= Task to complete =
Only the number is needed: how many lines of the records include "ErrInvalidNodeEncoding"?

(Input records)

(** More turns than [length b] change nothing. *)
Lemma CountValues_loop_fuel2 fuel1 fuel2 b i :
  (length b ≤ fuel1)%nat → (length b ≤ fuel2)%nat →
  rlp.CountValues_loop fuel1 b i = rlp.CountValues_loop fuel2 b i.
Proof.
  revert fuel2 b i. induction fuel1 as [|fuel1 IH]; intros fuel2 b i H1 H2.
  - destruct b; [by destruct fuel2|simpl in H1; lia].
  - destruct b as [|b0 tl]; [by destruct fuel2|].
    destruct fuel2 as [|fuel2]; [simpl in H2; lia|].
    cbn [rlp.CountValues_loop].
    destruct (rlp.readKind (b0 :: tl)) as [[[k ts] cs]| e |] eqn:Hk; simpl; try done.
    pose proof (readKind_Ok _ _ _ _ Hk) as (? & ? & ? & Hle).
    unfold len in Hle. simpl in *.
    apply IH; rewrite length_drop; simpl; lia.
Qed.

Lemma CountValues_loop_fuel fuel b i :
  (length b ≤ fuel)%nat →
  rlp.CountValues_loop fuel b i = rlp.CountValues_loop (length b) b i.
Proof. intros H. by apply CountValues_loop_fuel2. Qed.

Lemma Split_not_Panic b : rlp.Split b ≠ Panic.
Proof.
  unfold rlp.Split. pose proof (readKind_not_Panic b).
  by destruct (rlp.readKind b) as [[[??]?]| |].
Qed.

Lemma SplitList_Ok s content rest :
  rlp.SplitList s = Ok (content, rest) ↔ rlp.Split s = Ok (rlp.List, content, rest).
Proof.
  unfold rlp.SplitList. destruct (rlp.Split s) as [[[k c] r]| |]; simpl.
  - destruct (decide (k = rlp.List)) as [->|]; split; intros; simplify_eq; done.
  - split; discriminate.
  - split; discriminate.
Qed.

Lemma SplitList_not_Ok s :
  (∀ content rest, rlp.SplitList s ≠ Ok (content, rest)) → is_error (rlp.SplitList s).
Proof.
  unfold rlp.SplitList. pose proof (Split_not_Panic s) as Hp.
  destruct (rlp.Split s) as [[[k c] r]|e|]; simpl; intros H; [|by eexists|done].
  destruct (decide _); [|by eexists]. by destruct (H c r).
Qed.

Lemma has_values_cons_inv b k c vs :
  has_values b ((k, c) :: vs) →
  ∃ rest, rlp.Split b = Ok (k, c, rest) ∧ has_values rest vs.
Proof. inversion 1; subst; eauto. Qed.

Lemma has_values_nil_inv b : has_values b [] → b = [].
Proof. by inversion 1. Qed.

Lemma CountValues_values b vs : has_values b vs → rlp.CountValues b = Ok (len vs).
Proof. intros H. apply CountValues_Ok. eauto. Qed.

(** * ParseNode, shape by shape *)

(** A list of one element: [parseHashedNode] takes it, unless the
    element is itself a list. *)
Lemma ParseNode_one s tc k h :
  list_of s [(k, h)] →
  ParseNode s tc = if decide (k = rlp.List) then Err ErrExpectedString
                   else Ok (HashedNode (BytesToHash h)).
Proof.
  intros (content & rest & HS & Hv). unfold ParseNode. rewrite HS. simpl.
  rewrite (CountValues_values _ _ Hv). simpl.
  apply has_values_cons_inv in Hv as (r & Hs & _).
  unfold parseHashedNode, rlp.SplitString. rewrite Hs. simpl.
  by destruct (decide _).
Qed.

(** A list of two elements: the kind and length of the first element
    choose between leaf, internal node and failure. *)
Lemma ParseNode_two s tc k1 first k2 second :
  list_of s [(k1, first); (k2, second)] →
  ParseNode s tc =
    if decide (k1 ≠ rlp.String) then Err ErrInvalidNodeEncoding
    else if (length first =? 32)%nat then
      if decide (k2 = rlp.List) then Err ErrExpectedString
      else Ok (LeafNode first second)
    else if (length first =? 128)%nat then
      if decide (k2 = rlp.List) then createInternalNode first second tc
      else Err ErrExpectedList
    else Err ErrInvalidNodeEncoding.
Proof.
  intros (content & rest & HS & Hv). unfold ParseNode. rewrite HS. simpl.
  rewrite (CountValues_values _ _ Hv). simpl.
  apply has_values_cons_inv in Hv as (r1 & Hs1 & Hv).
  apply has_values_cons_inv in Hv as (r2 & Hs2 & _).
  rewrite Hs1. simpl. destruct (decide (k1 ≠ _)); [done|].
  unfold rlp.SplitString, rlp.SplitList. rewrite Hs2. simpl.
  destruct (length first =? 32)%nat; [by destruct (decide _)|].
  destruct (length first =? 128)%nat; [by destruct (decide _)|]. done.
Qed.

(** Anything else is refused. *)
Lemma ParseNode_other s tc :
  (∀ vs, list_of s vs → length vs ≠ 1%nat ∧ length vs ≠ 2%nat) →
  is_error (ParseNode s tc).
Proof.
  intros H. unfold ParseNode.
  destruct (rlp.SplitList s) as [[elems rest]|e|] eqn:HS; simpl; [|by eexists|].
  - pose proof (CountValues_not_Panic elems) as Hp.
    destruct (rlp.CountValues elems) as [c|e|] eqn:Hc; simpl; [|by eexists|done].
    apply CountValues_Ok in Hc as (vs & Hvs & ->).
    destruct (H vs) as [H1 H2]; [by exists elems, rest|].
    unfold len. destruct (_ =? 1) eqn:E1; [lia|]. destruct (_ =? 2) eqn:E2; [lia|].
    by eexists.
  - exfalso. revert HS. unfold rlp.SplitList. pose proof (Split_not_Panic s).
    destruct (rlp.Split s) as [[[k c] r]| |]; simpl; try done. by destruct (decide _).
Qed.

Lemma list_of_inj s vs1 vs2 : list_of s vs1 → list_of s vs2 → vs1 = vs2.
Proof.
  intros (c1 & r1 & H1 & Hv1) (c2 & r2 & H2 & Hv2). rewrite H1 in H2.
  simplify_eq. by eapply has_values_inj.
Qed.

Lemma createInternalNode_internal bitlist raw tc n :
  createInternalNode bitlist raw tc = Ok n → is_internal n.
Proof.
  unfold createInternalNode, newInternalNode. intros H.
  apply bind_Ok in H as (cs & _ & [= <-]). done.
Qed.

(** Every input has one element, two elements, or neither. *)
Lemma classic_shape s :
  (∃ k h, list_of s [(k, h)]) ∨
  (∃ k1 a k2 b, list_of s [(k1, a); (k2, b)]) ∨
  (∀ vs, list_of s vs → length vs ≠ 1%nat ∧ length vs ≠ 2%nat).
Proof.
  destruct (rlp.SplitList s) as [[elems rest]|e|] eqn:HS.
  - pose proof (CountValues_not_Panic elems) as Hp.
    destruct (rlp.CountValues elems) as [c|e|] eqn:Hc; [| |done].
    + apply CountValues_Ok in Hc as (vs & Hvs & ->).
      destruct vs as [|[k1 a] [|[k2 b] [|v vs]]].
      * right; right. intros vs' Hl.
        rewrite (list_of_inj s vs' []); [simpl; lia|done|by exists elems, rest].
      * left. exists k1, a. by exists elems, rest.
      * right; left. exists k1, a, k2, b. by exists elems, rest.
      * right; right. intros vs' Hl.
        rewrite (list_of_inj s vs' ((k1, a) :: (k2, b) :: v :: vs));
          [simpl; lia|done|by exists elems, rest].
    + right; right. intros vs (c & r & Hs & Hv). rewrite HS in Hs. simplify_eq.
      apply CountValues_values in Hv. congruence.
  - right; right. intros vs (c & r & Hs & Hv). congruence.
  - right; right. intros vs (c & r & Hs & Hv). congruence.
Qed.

(End Input records)
(Input records)

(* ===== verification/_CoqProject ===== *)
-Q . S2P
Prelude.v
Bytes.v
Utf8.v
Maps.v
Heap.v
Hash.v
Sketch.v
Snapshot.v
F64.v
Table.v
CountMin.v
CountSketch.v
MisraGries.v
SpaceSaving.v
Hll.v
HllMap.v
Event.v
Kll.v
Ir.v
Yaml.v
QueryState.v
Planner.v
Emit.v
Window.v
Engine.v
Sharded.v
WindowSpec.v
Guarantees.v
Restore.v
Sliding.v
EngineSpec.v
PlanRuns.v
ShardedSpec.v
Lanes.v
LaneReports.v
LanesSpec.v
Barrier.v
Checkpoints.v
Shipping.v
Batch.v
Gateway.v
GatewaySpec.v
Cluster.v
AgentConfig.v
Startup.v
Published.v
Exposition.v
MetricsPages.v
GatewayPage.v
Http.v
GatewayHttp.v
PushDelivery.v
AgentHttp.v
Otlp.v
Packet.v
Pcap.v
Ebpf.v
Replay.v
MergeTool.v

(End Input records)
(Input records)

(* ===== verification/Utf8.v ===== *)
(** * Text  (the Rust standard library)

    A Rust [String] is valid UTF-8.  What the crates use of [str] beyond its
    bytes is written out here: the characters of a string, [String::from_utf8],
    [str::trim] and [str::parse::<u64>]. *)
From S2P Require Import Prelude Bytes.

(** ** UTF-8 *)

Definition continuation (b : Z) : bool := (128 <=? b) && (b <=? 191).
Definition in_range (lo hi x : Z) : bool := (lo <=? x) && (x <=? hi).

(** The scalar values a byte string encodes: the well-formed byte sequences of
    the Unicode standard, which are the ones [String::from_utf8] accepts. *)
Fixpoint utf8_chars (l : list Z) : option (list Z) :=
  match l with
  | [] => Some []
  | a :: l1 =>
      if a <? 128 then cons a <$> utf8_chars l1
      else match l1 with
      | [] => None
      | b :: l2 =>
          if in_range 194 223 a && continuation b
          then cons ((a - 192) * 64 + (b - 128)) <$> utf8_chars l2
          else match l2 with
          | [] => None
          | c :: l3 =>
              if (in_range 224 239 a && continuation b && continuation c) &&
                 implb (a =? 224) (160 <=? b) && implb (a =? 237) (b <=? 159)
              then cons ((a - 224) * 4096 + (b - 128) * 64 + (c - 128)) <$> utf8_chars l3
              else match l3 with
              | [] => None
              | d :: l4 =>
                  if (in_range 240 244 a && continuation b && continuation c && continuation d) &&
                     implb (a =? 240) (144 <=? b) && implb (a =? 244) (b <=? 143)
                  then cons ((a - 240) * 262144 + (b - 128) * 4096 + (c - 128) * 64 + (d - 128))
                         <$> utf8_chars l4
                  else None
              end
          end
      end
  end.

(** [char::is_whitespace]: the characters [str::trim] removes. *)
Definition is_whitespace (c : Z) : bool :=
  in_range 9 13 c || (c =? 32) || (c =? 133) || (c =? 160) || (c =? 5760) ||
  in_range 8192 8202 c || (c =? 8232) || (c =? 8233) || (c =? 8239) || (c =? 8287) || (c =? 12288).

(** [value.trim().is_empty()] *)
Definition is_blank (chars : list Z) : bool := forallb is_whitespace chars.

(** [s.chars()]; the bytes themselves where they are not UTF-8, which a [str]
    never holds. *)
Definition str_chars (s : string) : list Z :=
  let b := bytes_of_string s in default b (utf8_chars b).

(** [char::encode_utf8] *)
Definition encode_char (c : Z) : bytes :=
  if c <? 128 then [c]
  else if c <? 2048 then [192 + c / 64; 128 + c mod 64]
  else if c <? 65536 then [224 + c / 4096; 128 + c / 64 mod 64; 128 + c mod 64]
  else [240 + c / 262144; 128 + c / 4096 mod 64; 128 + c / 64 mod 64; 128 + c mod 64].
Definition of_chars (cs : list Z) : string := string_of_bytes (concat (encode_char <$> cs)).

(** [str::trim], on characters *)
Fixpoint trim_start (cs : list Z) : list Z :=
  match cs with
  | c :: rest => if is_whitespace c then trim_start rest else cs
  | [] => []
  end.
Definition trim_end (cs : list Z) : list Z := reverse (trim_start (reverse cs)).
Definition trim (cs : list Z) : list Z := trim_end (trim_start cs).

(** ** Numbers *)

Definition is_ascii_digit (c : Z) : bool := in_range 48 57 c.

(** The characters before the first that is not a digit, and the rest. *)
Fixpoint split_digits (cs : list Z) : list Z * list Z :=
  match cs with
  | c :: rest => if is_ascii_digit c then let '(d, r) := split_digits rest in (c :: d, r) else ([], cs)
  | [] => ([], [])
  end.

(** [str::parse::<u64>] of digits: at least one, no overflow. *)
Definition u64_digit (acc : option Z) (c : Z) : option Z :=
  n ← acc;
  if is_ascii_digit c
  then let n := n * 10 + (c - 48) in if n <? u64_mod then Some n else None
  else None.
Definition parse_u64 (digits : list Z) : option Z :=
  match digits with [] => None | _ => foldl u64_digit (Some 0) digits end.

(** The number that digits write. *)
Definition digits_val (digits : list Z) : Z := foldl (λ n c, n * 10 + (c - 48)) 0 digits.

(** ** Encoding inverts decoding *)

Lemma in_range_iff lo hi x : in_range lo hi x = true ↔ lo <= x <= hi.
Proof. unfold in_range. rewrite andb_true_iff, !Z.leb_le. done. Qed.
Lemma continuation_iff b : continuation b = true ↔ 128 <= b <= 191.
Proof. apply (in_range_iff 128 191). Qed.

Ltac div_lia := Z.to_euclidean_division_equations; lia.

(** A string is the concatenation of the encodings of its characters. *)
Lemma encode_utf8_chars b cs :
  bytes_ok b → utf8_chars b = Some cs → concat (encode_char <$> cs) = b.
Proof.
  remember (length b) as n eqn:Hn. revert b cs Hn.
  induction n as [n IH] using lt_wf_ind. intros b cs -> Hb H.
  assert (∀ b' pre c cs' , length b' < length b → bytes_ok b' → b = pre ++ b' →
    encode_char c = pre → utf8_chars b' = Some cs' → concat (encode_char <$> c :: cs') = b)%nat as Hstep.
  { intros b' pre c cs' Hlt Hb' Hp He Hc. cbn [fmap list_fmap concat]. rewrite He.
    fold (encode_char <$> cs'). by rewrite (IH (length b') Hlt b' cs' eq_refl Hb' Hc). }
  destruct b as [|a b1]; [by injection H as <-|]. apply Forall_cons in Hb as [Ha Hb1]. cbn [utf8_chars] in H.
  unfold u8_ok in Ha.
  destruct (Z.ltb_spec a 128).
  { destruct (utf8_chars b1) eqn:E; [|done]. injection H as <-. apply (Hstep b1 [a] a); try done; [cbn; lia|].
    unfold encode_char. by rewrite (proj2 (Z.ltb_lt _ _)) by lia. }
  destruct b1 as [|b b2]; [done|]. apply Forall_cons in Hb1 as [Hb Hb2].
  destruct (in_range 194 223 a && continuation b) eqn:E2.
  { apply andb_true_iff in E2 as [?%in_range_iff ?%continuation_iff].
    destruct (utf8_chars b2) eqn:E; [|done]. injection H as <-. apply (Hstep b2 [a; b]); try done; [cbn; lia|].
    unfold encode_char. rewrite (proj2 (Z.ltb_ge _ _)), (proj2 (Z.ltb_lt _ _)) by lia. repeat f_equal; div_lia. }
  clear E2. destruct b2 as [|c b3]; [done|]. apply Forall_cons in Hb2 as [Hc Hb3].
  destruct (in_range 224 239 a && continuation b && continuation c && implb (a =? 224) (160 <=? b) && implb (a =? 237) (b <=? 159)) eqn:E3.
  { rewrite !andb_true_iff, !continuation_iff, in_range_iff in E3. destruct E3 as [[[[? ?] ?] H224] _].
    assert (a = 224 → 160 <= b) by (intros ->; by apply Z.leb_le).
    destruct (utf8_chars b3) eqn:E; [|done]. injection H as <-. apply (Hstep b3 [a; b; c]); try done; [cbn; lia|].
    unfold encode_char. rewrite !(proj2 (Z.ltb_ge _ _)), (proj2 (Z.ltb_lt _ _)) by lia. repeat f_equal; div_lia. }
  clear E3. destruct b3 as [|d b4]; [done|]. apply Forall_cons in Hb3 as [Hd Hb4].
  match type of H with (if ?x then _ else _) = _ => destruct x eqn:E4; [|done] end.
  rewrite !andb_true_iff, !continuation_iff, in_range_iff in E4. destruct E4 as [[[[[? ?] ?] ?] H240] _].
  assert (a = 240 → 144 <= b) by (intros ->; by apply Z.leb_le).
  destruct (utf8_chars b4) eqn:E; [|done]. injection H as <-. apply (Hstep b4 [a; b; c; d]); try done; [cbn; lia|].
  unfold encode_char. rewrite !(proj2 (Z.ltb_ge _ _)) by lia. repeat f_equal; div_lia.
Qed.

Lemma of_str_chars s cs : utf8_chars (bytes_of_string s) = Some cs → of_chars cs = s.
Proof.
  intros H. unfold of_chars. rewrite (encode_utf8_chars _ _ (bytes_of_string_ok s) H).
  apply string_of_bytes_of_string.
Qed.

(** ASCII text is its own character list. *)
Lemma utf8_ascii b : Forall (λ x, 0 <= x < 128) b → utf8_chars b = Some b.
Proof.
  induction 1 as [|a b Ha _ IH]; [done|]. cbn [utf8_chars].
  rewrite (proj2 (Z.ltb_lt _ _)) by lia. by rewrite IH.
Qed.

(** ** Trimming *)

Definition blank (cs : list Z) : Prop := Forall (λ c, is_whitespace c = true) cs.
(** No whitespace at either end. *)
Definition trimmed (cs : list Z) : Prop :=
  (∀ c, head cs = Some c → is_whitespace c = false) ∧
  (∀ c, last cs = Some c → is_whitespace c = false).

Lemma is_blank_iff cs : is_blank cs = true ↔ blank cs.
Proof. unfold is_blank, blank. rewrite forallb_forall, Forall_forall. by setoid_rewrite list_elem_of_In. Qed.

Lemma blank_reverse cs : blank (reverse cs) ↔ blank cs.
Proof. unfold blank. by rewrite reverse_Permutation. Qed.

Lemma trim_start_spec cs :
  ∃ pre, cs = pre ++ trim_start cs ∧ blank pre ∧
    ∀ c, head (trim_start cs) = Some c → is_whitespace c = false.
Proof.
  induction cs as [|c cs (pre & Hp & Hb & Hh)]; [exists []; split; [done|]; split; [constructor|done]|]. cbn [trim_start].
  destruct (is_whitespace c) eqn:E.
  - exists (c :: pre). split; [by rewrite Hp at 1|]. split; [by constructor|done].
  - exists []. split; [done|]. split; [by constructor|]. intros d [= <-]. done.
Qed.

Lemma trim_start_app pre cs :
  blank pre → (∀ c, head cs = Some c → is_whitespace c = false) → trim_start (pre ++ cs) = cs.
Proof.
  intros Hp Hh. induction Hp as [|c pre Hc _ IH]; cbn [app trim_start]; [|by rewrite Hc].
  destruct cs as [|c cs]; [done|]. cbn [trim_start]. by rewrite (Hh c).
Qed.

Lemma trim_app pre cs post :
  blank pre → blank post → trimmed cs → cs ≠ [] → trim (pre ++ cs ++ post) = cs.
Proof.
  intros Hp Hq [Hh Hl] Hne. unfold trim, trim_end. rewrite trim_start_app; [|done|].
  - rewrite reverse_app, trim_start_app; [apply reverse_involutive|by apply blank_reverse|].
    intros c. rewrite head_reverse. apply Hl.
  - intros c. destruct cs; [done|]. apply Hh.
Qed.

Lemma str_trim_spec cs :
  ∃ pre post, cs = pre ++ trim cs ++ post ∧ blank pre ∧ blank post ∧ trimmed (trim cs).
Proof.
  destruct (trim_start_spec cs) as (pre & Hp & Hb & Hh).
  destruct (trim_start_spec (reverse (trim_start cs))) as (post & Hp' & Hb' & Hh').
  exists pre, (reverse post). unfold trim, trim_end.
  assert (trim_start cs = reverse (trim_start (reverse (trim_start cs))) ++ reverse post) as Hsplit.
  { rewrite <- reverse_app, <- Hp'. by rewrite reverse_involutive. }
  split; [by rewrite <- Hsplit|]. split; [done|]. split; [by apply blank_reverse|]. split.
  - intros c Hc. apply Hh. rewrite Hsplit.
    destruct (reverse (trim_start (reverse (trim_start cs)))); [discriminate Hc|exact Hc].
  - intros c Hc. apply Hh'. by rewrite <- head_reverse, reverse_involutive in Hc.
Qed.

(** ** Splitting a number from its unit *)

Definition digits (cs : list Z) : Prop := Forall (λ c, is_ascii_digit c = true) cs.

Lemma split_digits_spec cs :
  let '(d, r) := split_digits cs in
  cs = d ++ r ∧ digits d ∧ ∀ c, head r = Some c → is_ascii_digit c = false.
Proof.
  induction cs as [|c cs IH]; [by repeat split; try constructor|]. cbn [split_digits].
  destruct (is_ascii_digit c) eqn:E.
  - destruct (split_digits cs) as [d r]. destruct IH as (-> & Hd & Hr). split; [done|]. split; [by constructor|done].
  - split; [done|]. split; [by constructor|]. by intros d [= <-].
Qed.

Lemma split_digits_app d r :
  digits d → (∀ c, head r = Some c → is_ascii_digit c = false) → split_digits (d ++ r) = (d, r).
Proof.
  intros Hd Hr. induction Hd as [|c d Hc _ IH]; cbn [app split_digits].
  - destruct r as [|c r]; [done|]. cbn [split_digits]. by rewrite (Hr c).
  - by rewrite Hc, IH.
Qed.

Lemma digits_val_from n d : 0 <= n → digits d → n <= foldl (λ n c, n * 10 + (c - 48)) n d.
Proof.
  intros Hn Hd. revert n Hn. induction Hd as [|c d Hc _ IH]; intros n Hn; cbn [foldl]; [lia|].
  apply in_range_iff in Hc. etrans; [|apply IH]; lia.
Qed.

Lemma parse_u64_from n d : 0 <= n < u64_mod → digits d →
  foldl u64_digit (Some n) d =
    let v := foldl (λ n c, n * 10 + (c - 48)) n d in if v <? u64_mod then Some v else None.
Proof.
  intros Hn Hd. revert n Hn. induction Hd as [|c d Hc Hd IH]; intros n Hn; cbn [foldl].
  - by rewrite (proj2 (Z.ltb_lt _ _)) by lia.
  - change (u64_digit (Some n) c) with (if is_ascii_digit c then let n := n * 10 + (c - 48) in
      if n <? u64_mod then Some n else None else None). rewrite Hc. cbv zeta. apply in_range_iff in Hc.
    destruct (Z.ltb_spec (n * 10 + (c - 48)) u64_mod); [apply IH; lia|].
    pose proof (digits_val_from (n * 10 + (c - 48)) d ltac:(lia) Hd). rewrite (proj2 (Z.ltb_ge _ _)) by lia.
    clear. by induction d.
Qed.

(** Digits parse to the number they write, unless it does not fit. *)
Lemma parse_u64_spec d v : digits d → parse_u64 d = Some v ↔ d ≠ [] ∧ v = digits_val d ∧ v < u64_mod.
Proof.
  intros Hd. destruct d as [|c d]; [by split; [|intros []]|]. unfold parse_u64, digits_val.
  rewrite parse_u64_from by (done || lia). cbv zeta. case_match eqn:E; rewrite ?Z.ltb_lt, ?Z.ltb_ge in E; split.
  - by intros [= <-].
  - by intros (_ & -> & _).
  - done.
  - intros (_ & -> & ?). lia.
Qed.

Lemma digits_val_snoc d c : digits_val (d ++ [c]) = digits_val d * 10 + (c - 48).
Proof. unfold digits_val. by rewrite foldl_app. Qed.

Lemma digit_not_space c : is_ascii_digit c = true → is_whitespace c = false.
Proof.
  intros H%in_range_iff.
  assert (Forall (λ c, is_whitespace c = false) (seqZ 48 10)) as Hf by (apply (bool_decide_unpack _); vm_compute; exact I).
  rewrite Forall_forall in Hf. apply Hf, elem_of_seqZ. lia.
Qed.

(End Input records)

= Completed task =
2